# Aim of the exercise
In the records below, find the line holding "(** The library with nothing given. *)" and the line holding "- intros b raw". Set down both, with every line between them, exactly.

»»

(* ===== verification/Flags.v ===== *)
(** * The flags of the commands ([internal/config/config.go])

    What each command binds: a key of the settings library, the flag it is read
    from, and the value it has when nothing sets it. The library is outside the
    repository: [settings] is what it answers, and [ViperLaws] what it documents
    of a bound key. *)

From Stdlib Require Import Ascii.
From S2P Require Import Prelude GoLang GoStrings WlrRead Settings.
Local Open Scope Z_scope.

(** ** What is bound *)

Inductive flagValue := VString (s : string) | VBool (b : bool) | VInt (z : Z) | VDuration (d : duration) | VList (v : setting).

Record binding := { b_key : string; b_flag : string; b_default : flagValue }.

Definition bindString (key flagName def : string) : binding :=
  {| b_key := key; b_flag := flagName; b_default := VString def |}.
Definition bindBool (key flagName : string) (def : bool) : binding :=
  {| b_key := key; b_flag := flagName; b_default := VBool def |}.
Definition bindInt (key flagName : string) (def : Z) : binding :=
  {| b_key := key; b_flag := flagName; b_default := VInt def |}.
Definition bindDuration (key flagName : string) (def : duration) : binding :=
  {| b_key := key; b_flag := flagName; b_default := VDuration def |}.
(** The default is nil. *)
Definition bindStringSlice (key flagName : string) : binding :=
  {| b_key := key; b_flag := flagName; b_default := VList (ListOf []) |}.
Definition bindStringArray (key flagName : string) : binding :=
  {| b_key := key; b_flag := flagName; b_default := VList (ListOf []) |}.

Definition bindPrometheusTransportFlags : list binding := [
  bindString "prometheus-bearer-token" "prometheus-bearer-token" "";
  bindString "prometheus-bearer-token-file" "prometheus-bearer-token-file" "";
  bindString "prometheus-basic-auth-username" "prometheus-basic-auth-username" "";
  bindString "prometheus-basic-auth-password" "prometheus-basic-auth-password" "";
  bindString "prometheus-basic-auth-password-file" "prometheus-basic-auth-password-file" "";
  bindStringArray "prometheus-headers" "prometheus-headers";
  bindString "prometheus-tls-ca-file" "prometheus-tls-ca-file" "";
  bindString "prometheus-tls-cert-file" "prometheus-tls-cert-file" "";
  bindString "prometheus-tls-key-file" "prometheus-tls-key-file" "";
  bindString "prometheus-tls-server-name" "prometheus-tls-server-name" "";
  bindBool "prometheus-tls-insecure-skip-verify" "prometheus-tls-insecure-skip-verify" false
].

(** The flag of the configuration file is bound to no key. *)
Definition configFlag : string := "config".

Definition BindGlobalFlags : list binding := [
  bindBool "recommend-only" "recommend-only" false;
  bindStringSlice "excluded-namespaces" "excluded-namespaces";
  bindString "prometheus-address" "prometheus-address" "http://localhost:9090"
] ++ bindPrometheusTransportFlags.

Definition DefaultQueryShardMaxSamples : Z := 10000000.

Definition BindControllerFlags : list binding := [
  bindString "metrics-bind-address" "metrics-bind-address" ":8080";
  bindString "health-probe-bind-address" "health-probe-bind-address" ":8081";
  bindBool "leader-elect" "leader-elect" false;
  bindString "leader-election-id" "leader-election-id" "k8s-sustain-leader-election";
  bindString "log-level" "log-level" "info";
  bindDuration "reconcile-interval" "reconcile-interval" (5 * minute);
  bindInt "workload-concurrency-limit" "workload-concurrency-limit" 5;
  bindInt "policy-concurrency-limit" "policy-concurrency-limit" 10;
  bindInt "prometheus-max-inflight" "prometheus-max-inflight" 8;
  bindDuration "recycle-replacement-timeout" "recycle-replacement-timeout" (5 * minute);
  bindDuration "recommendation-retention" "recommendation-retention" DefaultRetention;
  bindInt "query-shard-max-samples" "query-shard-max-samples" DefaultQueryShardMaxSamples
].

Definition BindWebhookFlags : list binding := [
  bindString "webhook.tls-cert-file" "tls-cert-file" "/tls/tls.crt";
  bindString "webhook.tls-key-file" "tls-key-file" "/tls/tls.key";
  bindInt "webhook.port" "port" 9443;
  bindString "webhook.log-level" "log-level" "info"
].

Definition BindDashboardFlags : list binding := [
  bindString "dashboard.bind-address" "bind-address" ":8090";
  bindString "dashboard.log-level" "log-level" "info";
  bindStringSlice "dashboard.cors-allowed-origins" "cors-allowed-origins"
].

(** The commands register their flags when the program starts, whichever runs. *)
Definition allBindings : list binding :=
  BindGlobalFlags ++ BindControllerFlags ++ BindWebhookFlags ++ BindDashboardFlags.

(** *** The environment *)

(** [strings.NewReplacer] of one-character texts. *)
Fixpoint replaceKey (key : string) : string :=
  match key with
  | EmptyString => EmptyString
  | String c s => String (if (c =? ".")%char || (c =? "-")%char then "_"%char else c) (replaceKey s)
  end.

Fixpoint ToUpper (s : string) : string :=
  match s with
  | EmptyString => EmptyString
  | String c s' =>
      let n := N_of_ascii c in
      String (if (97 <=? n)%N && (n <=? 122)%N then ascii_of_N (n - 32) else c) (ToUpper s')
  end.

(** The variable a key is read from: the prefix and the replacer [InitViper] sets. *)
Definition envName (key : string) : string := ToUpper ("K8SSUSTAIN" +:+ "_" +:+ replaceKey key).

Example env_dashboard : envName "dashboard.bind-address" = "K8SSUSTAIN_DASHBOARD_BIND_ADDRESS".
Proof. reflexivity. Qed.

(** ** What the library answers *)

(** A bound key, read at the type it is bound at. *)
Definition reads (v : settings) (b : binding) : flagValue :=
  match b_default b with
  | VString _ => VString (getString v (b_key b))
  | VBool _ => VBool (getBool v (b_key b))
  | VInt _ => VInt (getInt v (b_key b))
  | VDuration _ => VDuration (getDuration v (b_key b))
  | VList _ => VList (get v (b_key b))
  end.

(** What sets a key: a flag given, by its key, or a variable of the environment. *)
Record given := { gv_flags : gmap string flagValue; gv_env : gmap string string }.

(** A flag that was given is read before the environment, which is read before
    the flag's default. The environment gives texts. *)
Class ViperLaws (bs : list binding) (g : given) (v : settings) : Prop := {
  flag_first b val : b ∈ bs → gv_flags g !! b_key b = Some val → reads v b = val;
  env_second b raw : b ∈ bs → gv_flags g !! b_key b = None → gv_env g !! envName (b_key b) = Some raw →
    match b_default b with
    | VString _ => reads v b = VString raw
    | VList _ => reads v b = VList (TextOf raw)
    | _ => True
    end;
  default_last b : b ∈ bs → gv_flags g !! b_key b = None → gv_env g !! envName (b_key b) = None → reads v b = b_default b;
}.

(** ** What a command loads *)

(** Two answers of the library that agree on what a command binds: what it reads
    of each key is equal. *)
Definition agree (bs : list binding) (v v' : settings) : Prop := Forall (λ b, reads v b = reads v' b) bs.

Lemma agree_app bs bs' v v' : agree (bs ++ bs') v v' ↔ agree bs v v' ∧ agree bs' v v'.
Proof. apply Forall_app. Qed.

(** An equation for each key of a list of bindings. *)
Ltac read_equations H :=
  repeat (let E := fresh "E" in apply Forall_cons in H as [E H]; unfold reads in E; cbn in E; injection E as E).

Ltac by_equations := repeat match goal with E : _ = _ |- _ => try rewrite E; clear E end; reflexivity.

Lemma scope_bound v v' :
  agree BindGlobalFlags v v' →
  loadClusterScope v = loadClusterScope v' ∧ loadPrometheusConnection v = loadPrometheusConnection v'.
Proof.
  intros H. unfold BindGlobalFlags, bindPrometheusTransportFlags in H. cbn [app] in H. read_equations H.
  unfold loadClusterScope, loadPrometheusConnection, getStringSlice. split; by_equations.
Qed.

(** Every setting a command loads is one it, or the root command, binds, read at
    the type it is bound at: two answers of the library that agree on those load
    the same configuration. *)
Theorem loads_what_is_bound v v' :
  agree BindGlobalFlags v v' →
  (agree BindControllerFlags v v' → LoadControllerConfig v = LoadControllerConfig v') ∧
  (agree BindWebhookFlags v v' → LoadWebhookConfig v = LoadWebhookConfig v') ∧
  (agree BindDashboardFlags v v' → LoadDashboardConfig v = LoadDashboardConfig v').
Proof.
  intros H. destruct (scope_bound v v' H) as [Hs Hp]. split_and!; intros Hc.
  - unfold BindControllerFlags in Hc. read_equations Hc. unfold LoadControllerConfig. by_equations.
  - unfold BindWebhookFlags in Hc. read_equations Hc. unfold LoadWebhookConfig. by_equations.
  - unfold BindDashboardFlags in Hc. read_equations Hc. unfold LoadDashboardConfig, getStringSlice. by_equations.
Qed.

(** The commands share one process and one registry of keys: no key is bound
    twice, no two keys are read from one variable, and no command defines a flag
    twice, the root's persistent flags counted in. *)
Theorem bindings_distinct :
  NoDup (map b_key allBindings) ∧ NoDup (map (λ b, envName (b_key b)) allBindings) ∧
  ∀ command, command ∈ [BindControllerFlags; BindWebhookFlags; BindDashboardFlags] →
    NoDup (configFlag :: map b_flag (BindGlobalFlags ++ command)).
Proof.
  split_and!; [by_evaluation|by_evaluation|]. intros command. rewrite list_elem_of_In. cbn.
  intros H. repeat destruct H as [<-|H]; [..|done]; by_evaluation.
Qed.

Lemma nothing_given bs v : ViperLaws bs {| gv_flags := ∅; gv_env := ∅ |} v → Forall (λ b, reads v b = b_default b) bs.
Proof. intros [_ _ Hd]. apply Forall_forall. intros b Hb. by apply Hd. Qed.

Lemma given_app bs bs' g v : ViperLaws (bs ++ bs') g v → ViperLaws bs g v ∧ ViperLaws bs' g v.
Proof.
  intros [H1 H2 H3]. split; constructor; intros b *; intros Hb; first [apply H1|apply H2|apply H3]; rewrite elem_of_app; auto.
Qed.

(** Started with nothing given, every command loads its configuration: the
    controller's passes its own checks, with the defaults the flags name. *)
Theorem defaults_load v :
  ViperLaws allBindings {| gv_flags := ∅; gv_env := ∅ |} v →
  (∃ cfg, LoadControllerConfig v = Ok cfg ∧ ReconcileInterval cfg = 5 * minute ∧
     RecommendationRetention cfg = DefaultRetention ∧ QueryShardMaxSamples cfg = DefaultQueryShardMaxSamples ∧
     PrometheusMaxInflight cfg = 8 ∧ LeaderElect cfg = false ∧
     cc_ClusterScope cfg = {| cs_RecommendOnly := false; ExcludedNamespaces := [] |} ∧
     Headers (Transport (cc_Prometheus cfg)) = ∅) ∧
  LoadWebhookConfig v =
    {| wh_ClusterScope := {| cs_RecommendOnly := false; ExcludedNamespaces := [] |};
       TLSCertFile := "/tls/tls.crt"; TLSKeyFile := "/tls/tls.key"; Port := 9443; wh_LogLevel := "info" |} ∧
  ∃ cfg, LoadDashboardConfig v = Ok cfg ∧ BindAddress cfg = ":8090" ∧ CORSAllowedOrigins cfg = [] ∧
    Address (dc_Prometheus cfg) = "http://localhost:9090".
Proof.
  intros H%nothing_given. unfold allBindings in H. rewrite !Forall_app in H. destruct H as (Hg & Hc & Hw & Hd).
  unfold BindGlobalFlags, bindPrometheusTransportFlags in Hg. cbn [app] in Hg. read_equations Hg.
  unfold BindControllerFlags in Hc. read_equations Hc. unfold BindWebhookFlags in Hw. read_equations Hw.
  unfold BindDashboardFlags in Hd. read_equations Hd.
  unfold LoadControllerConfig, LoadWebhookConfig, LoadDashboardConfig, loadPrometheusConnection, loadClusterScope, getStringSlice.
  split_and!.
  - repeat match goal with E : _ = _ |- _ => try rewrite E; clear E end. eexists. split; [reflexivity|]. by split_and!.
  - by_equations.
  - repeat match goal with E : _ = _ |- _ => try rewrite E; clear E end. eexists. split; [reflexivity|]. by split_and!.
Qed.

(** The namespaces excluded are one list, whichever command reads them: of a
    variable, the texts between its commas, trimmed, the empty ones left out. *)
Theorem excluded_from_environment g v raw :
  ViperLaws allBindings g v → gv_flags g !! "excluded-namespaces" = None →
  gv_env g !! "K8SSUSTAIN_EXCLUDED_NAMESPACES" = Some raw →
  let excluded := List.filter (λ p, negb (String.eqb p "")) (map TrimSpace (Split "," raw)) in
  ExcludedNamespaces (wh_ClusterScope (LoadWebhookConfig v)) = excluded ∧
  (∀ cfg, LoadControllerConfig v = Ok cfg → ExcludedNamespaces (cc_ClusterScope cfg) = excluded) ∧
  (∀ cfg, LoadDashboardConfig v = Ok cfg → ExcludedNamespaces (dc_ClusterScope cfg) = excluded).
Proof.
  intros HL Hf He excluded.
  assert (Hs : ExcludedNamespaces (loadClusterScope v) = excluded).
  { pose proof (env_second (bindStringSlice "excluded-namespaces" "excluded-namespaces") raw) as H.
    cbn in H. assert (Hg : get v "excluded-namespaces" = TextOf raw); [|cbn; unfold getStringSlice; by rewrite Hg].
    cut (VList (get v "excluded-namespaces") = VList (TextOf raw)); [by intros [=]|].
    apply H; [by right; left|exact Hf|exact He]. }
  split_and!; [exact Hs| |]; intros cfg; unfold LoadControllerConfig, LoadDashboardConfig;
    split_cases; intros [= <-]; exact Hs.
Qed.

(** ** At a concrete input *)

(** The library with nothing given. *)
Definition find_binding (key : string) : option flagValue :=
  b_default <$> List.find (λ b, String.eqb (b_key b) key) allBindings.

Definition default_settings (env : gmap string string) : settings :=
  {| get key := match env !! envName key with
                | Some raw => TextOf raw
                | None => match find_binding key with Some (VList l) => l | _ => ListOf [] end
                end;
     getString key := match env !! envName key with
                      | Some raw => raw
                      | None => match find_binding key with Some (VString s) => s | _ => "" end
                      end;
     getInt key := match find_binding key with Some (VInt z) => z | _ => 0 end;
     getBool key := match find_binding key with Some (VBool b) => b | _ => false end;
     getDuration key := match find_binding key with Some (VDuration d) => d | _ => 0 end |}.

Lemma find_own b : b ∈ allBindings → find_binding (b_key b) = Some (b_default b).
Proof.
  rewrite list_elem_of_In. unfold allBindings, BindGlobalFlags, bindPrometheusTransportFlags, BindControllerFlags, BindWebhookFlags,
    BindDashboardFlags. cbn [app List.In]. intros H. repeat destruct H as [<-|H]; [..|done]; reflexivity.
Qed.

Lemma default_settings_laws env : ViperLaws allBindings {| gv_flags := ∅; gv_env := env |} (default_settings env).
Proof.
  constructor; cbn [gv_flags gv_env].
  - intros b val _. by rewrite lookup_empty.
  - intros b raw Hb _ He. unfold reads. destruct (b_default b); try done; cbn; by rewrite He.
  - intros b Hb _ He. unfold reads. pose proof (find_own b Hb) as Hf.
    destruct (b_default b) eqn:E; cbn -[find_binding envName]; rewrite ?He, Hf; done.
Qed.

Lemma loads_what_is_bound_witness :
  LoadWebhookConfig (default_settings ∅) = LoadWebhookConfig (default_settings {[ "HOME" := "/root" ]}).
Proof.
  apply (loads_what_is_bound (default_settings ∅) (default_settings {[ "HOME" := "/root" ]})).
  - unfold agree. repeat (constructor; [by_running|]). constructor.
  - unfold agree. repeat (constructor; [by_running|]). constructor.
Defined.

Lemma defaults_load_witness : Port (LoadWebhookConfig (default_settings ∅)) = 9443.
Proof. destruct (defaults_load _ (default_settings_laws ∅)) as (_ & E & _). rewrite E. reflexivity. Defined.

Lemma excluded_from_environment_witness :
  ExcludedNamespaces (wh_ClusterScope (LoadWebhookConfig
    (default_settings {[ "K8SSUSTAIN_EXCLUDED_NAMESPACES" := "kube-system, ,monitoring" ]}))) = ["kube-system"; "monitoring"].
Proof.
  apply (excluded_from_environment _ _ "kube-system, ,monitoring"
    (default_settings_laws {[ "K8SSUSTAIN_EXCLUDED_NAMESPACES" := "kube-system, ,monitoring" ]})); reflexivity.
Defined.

««
»»

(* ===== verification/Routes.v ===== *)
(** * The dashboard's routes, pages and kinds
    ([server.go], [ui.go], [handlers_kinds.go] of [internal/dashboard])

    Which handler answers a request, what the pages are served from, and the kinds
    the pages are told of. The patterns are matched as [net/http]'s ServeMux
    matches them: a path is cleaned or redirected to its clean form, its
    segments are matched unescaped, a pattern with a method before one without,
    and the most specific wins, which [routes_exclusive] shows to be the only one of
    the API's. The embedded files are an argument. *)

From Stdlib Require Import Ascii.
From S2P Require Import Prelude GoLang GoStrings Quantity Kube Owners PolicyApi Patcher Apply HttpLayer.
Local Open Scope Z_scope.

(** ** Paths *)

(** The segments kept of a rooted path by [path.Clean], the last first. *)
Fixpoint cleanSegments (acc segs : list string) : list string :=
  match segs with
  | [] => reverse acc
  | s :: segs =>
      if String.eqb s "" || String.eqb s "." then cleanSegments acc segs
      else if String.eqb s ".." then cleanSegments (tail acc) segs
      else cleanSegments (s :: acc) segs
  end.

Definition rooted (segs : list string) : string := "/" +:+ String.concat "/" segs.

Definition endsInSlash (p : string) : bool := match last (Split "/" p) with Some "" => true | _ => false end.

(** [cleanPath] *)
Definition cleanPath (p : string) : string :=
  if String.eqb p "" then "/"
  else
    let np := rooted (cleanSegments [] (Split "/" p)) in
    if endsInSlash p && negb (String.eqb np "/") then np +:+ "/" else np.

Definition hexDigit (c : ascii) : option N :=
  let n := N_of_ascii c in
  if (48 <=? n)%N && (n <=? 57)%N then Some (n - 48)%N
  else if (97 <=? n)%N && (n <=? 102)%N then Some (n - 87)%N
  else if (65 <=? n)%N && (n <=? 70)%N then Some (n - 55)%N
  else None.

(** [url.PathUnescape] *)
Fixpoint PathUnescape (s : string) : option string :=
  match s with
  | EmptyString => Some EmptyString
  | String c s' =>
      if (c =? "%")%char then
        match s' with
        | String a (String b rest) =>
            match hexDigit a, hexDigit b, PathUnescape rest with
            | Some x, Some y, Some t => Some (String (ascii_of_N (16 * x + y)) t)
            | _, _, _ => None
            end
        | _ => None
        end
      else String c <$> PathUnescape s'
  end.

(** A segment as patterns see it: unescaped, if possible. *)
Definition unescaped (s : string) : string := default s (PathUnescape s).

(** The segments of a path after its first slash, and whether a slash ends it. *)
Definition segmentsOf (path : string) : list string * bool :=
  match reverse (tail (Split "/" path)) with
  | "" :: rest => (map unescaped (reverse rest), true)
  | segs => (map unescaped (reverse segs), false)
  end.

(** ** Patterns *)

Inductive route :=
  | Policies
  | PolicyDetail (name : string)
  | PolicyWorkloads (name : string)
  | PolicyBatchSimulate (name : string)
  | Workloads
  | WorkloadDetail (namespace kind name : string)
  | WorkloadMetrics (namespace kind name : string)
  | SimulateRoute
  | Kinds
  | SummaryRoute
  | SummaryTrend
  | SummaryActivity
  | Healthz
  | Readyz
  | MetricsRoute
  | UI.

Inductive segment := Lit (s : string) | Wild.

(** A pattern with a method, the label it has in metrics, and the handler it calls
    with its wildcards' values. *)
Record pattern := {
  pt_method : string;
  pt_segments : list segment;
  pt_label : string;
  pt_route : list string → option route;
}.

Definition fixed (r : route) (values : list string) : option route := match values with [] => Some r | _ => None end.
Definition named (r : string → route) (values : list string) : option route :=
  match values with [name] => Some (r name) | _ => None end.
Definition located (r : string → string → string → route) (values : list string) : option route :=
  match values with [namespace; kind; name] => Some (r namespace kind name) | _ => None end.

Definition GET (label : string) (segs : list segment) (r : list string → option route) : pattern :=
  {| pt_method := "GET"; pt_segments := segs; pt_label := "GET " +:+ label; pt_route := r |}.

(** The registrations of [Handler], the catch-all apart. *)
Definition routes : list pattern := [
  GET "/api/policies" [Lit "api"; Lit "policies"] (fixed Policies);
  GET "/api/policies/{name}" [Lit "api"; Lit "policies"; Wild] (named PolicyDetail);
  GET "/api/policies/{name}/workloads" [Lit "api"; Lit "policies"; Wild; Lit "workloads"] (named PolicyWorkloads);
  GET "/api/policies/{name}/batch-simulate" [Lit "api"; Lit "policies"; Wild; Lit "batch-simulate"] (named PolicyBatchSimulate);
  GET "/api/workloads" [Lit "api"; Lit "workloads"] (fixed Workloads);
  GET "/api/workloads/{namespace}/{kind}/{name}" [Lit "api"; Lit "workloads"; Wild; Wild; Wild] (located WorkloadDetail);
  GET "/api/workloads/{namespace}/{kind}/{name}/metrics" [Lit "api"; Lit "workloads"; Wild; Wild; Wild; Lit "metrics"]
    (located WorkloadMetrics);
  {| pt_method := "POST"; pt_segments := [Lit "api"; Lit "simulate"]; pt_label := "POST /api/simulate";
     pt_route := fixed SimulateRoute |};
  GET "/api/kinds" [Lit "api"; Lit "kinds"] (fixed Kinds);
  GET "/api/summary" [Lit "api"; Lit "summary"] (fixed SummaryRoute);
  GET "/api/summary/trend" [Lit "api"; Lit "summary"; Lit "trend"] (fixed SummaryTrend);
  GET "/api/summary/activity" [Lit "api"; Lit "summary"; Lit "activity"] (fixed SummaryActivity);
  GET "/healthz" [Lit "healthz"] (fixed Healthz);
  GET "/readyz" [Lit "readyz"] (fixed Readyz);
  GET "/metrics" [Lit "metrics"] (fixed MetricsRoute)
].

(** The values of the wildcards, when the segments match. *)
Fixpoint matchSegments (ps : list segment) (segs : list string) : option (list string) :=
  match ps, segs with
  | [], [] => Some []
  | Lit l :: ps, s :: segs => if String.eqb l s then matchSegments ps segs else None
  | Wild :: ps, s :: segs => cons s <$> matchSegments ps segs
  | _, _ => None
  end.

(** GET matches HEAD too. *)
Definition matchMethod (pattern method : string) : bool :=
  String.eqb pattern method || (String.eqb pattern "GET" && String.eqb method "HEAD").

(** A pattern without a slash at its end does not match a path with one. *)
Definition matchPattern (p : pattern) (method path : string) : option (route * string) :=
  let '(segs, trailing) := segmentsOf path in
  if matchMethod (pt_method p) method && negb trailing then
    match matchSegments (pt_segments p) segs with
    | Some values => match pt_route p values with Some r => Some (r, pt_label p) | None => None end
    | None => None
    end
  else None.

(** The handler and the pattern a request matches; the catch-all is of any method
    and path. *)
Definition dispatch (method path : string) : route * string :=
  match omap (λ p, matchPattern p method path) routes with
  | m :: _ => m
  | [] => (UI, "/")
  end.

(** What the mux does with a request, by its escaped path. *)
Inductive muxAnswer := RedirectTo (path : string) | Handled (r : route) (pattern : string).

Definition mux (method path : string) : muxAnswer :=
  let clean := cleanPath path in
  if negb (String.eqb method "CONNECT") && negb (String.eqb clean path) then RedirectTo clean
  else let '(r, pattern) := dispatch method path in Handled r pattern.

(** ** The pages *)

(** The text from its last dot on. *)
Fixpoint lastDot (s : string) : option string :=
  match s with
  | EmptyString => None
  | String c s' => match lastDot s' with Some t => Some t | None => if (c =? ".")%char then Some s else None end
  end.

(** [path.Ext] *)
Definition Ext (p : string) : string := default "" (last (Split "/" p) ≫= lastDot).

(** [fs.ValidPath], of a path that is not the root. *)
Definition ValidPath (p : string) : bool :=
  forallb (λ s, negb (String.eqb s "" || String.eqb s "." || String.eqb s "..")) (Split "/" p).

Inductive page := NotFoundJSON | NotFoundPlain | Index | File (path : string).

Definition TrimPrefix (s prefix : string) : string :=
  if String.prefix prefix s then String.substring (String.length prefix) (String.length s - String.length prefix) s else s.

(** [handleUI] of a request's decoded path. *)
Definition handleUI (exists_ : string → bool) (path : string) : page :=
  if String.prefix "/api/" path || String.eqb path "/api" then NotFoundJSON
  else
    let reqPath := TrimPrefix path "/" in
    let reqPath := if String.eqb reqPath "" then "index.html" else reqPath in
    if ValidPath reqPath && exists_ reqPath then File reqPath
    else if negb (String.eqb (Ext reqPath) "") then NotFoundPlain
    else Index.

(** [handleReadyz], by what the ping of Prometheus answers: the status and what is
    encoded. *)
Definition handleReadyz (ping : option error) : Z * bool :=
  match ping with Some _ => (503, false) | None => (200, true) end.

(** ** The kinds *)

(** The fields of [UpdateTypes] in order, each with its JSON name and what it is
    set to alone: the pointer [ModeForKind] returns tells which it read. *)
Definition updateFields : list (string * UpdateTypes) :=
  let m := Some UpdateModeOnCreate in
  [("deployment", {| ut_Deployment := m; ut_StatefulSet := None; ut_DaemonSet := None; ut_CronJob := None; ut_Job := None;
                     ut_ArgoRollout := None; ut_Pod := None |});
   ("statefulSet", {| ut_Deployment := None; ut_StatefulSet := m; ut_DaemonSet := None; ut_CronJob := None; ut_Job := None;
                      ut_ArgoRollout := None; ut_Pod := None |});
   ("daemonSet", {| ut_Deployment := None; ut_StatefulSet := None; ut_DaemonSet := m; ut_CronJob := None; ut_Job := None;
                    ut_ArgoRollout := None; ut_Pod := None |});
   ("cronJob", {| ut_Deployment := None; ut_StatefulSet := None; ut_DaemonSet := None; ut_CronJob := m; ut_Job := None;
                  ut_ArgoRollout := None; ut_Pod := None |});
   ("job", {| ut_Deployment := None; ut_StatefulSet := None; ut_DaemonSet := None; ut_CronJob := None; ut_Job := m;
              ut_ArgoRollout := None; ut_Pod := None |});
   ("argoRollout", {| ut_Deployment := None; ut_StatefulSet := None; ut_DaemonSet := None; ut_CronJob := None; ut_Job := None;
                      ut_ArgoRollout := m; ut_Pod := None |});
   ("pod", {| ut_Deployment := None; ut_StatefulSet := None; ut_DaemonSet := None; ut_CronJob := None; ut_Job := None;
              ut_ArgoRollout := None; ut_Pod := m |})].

««

# Response
(** The library with nothing given. *)
Definition find_binding (key : string) : option flagValue :=
  b_default <$> List.find (λ b, String.eqb (b_key b) key) allBindings.

Definition default_settings (env : gmap string string) : settings :=
  {| get key := match env !! envName key with
                | Some raw => TextOf raw
                | None => match find_binding key with Some (VList l) => l | _ => ListOf [] end
                end;
     getString key := match env !! envName key with
                      | Some raw => raw
                      | None => match find_binding key with Some (VString s) => s | _ => "" end
                      end;
     getInt key := match find_binding key with Some (VInt z) => z | _ => 0 end;
     getBool key := match find_binding key with Some (VBool b) => b | _ => false end;
     getDuration key := match find_binding key with Some (VDuration d) => d | _ => 0 end |}.

Lemma find_own b : b ∈ allBindings → find_binding (b_key b) = Some (b_default b).
Proof.
  rewrite list_elem_of_In. unfold allBindings, BindGlobalFlags, bindPrometheusTransportFlags, BindControllerFlags, BindWebhookFlags,
    BindDashboardFlags. cbn [app List.In]. intros H. repeat destruct H as [<-|H]; [..|done]; reflexivity.
Qed.

Lemma default_settings_laws env : ViperLaws allBindings {| gv_flags := ∅; gv_env := env |} (default_settings env).
Proof.
  constructor; cbn [gv_flags gv_env].
  - intros b val _. by rewrite lookup_empty.
  - intros b raw Hb _ He. unfold reads. destruct (b_default b); try done; cbn; by rewrite He.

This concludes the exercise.